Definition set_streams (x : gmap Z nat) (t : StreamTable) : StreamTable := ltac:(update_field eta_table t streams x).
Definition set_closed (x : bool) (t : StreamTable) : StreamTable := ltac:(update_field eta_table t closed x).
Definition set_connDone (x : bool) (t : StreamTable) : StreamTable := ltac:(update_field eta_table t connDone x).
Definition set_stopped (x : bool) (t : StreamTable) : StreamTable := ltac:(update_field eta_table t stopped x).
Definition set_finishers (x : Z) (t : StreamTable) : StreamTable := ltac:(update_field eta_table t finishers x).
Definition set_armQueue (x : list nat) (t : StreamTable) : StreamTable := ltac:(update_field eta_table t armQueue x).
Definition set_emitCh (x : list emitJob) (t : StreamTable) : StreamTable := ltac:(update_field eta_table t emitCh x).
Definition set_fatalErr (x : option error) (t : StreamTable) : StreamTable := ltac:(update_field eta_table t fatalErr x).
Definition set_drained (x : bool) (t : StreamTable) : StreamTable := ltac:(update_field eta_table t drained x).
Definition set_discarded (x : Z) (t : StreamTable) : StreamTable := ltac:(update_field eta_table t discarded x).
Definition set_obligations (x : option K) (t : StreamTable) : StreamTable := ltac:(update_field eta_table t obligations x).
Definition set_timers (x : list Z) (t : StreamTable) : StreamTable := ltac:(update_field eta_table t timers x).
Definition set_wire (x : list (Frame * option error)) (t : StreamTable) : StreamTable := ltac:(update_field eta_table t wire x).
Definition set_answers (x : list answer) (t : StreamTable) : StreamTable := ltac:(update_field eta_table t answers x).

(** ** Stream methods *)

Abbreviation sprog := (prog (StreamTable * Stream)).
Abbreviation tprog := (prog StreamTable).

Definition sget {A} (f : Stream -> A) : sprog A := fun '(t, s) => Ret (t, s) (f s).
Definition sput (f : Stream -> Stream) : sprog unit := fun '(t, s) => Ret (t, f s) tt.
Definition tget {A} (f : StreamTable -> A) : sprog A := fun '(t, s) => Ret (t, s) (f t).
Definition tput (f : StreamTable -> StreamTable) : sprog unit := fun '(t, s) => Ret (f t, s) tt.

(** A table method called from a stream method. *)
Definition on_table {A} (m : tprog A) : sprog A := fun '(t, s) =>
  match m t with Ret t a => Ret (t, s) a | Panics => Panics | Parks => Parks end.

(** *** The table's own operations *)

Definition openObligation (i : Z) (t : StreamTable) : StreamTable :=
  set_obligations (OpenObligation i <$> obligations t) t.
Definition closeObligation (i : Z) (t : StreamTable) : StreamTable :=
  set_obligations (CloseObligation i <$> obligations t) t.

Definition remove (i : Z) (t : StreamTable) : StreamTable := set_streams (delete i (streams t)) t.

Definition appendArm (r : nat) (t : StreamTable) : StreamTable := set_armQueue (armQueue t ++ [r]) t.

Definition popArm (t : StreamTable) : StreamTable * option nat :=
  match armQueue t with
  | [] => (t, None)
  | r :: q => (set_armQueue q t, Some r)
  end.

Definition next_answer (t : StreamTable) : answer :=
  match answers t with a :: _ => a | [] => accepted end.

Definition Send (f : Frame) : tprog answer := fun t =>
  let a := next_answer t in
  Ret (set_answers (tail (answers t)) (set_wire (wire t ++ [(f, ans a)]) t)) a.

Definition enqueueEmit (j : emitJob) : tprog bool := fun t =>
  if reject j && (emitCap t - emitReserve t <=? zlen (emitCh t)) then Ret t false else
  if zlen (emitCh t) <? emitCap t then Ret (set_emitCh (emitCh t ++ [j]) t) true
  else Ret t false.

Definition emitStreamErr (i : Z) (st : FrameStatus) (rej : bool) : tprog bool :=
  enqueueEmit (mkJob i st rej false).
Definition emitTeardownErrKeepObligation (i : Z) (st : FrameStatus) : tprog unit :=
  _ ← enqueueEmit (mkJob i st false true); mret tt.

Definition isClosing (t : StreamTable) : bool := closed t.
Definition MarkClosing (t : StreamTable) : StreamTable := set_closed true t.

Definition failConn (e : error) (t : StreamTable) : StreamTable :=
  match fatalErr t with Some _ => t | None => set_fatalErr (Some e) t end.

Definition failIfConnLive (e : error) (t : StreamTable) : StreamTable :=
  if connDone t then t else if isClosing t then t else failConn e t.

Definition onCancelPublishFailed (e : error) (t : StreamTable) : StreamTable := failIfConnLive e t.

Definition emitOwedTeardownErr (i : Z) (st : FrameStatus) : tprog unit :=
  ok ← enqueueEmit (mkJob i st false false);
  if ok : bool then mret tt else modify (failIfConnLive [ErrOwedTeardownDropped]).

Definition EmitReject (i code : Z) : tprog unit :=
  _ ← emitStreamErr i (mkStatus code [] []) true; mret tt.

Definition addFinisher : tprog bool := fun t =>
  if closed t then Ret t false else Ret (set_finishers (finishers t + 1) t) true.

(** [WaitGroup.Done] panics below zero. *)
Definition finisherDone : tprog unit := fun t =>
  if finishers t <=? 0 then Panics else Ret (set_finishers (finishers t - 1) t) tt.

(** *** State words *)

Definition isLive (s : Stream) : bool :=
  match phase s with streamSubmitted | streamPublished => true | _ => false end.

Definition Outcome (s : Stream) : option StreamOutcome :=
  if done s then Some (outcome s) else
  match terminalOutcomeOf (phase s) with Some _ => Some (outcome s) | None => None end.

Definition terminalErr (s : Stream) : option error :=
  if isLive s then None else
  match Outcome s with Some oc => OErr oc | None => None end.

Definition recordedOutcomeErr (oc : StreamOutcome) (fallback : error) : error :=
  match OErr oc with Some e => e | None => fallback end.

——————————

Repeat exactly the lines starting at the line with "if done s then Some (outcome s) else" and ending with the final line of the entries. Include nothing else.

  if done s then Some (outcome s) else
  match terminalOutcomeOf (phase s) with Some _ => Some (outcome s) | None => None end.

Definition terminalErr (s : Stream) : option error :=
  if isLive s then None else
  match Outcome s with Some oc => OErr oc | None => None end.

Definition recordedOutcomeErr (oc : StreamOutcome) (fallback : error) : error :=
  match OErr oc with Some e => e | None => fallback end.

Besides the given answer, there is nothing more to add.